(** * PhaseShifts.c: the Fourier coefficient generator

    A shallow embedding of [real_and_imaginary_arrays_generator]
    (src/source/PhaseShifts.c) and the properties its specification states.

    Numbers.  The C code computes on [double]; the specification speaks of
    "reals" and of tolerances.  The embedding is the exact-arithmetic reading:
    a [double] is a real number of [R], [cos], [sin], [tan], [fabs] and [M_PI]
    are the functions and the constant of the real library, and [pow (x, 2)],
    [pow (x, 3)] are [x ^ 2], [x ^ 3].  Rounding, infinities and NaN are not
    represented: the theorems say which formula the function computes over
    the sample positions it visits, and take those positions as given; the
    number of passes a [double] counter makes is not derived from this
    reading.  Where a property turns on rounding itself (the divisor of the
    Van der Waals term), the lines concerned are transcribed a second time
    in binary64, on the kernel's primitive floats.  The machine integers ([int n], [int j], the flags, the row
    count) are [Z]; the only integer division, [(N - 1) / 2], truncates
    towards zero as in C ([Z.quot]).

    Control.  The sample loop [for (ex = x_min; ex < x_max; ex += step)] runs
    on a real counter and need not terminate, so it takes fuel; the two
    integer loops are bounded and recurse on their number of iterations.
    Array accesses are checked: the C code has none out of range for a valid
    row count, and the model says so instead of assuming it. *)

From Stdlib Require Import Floats.
From Stdlib Require Import String Ascii.
From Stdlib Require Import Reals Lra Lia ZArith List Bool.
Import ListNotations.
Open Scope R_scope.

(** ** Outcomes of a call *)

Inductive result (A : Type) : Type :=
| Returns (a : A)
| OutOfFuel
| OutOfBounds.

Arguments Returns {A} a.
Arguments OutOfFuel {A}.
Arguments OutOfBounds {A}.

Definition bind {A B : Type} (c : result A) (k : A -> result B) : result B :=
  match c with
  | Returns a => k a
  | OutOfFuel => OutOfFuel
  | OutOfBounds => OutOfBounds
  end.

Notation "x <- c ;; k" := (bind c (fun x => k))
  (at level 61, c at next level, right associativity).

(** A call diverges when no amount of fuel makes it return. *)
Definition diverges {A : Type} (run : nat -> result A) : Prop :=
  forall fuel, run fuel = OutOfFuel.

(** ** Data model *)

(** Modelled from the spec: the declaration of the global parameter structure
    [sp] (BeamParams.h) is not part of the sources.  The fields are those the
    function reads; the geometry and the velocity are reals, the two flags
    and the row count are integers (the code compares them with [0] and [1]
    and uses the row count as an [int] loop bound). *)
Record simulation_parameters : Type := {
  tilt_angle : R;
  wedge_angle : R;
  slit_height : R;
  grating_thickness : R;
  grating_period : R;
  resolution : R;
  particle_velocity : R;
  account_gravity : Z;
  account_van_der_waals : Z;
  number_of_rows_fourier_coefficient_array : Z
}.

(** [double real_or_imaginary_array[]] *)
Definition array : Type := list R.

Fixpoint set_nth (i : nat) (v : R) (a : array) : array :=
  match a, i with
  | [], _ => []
  | _ :: t, O => v :: t
  | h :: t, S i' => h :: set_nth i' v t
  end.

Definition in_range (a : array) (i : Z) : bool :=
  ((0 <=? i) && (i <? Z.of_nat (length a)))%Z.

Definition load (a : array) (i : Z) : result R :=
  if in_range a i then Returns (nth (Z.to_nat i) a 0) else OutOfBounds.

Definition store (a : array) (i : Z) (v : R) : result array :=
  if in_range a i then Returns (set_nth (Z.to_nat i) v a) else OutOfBounds.

(** The [double] argument of a [printf]: a value, or the content of a local
    variable that was read before anything was assigned to it. *)
Inductive printed : Type :=
| Value (r : R)
| Indeterminate.

(** One [printf] call: its format string and its argument. *)
Definition printf_call : Type := (string * printed)%type.

Definition newline : string := String (ascii_of_nat 10) EmptyString.

Definition gravitational_format : string :=
  ("Gravitational phase shift: %.3e rad" ++ newline)%string.

Definition van_der_waals_format : string :=
  ("Van der Waals phase shift: %.3e rad" ++ newline)%string.

(** The values of [real_or_imaginary]. *)
Definition REAL : Z := 1.
Definition IMAGINARY : Z := 2.

(** ** The function, region by region *)

Definition gravity_acceleration : R := -9.8.
Definition C3 : R := 2.0453e-2.
Definition hbar : R := 6.58212e-13.

Definition Req_bool (x y : R) : bool :=
  if Req_dec_T x y then true else false.

Section Generator.

Variable sp : simulation_parameters.

(** Lines 62-90: [(x_min, x_max)]. *)
Definition integration_bounds : R * R :=
  if Rge_dec (tilt_angle sp) 0 then
    let x_min :=
      slit_height sp * (1 / resolution sp - cos (tilt_angle sp) / 2) in
    if Rle_dec (tilt_angle sp) (wedge_angle sp) then
      (x_min,
       (slit_height sp * cos (tilt_angle sp)) / 2
       - slit_height sp / resolution sp)
    else
      (x_min,
       slit_height sp * cos (tilt_angle sp) / 2
       - slit_height sp / resolution sp
       + grating_thickness sp * (tan (wedge_angle sp) - tan (tilt_angle sp)))
  else
    let x_max :=
      (slit_height sp * cos (tilt_angle sp) / 2)
      - slit_height sp / resolution sp in
    if Rle_dec (Rabs (tilt_angle sp)) (wedge_angle sp) then
      (- ((slit_height sp * cos (tilt_angle sp)) / 2)
       + slit_height sp / resolution sp,
       x_max)
    else
      (- ((slit_height sp * cos (tilt_angle sp)) / 2)
       + slit_height sp / resolution sp
       - grating_thickness sp * (tan (wedge_angle sp) - tan (tilt_angle sp)),
       x_max).

Definition x_min : R := fst integration_bounds.
Definition x_max : R := snd integration_bounds.

(** The increment of the sample loop, [sp.slit_height/sp.resolution]. *)
Definition sample_step : R := slit_height sp / resolution sp.
(** * Sandbox backends: a shallow embedding of the terminal (tmux) backend,
    the container (OrbStack/Docker) backend and the backend factory.

    Sources embedded:
      sandbox_cli/src/backends/base.py      (the data classes)
      sandbox_cli/src/backends/tmux/backend.py
        _generate_sandbox_id, _run_tmux, _session_exists,
        _get_session_info_path, _save_session_info, _load_session_info,
        create_sandbox, connect_sandbox, get_sandbox_info,
        is_sandbox_running, kill_sandbox, pause_sandbox, resume_sandbox,
        list_sandboxes, run_command, run_command_background,
        _get_full_path, list_files, read_file, read_file_bytes,
        write_file, write_file_bytes, file_exists, get_file_info,
        remove_file, make_directory
      sandbox_cli/src/backends/orbstack/backend.py
        _get_image_name, _get_container, _map_status, connect_sandbox,
        get_sandbox_info, is_sandbox_running, kill_sandbox,
        pause_sandbox, resume_sandbox, run_command, read_file,
        read_file_bytes, write_file, write_file_bytes
      sandbox_cli/src/backends/factory.py
        register_backend, create_backend, _register_default_backends,
        list_backends, clear_cache, get_backend

    Python text is modelled by [string], holding the UTF-8 code units
    of the text (a surrogate code point, which a [str] may hold, by the
    three units the same scheme gives it): every [str] has an image, and
    a literal of this file is the text it shows. [Py.chars] cuts a text
    into its characters. White space and decimal digits are those of
    CPython 3.11 (Unicode 14.0) and [int()] has its default limit of
    4300 digits; lower-casing covers the ASCII letters. A number that
    may be a float is a [Py.number], Python [bytes] are a
    [list Byte.byte], dictionaries a [gmap], and a method that mutates
    [self] or the outside world is a computation in a
    state-and-exception monad.

    What lies outside the Python source is modelled as far as the
    methods use it: [pathlib] and [os.path] on POSIX, a host file tree
    without symbolic links and permissions, a clock that advances in
    [time.sleep] (in whole milliseconds) and is read exactly, the
    multiplexer's sessions addressed by their exact names, and the
    container runtime's containers addressed by name, with their exec
    and archive calls. *)

From Stdlib Require Import ZArith Ascii QArith Qround.
From stdpp Require Import gmap strings list fin_maps.

Close Scope Q_scope.

Local Open Scope Z_scope.

(* ===================================================================== *)
(** ** Python string primitives used by the backends *)
(* ===================================================================== *)

Module Py.

(** [s.startswith(p)] *)
Definition startswith (s p : string) : bool := String.prefix p s.

(** [s[n:]] for a text whose first [n] characters are ASCII, as they
    are wherever the backends cut a prefix off: it is one they have
    tested for with [startswith]. *)
Fixpoint slice_from (n : nat) (s : string) : string :=
  match n, s with
  | O, _ => s
  | S _, EmptyString => EmptyString
  | S n', String _ s' => slice_from n' s'
  end.

(** [s[:n]] for a text whose first [n] characters are ASCII, as the
    hexadecimal digits of [uuid4().hex] are. *)
Fixpoint slice_to (n : nat) (s : string) : string :=
  match n, s with
  | O, _ => EmptyString
  | S _, EmptyString => EmptyString
  | S n', String c s' => String c (slice_to n' s')
  end.

(** [bool(s)]: a string is truthy when it is not empty. *)
Definition truthy (s : string) : bool :=
  match s with EmptyString => false | _ => true end.

(** *** Characters *)

(** Not a code point: the mark of code units that hold no character. *)
Definition no_char : N := 1114112.

Definition is_continuation (b : N) : bool := ((128 <=? b) && (b <? 192))%N.

(** What the first code unit of a character says: how many units
    follow it, and the bits of the code point it holds. *)
Definition lead (b : N) : nat * N :=
  if (b <? 128)%N then (0%nat, b)
  else if (b <? 192)%N then (0%nat, no_char)
  else if (b <? 224)%N then (1%nat, b mod 32)%N
  else if (b <? 240)%N then (2%nat, b mod 16)%N
  else if (b <? 248)%N then (3%nat, b mod 8)%N
  else (0%nat, no_char).

(** The characters of a text, each with its code point and the code
    units that hold it. [need] units are still to come for the
    character being read, whose units so far are [cur], in reverse. *)
Fixpoint chars_aux (need : nat) (cp : N) (cur : list ascii) (s : string)
    : list (N * string) :=
  match s with
  | EmptyString =>
      match cur with
      | [] => []
      | _ => [(no_char, String.string_of_list_ascii (rev cur))]
      end
  | String c s' =>
      let b := N_of_ascii c in
      let fresh :=
        let '(n, p) := lead b in
        match n with
        | O => (p, String c EmptyString) :: chars_aux 0 0 [] s'
        | S _ => chars_aux n p [c] s'
        end in
      match need with
      | O => fresh
      | S n =>
          if is_continuation b then
            let cp' := (cp * 64 + b mod 64)%N in
            match n with
            | O => (cp', String.string_of_list_ascii (rev (c :: cur)))
                   :: chars_aux 0 0 [] s'
            | S _ => chars_aux n cp' (c :: cur) s'
            end
          else (no_char, String.string_of_list_ascii (rev cur)) :: fresh
      end
  end.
____________________
* **WHAT TO WORK ON**: Would you please write out, exactly and with no other lines, the stretch of the listing above from the line containing "String.string_of_list_ascii (rev cur))]" through the line containing "chars_aux n p [c] s'"?

* **OUTPUT FOR THIS EXERCISE**:
      | _ => [(no_char, String.string_of_list_ascii (rev cur))]
      end
  | String c s' =>
      let b := N_of_ascii c in
      let fresh :=
        let '(n, p) := lead b in
        match n with
        | O => (p, String c EmptyString) :: chars_aux 0 0 [] s'
        | S _ => chars_aux n p [c] s'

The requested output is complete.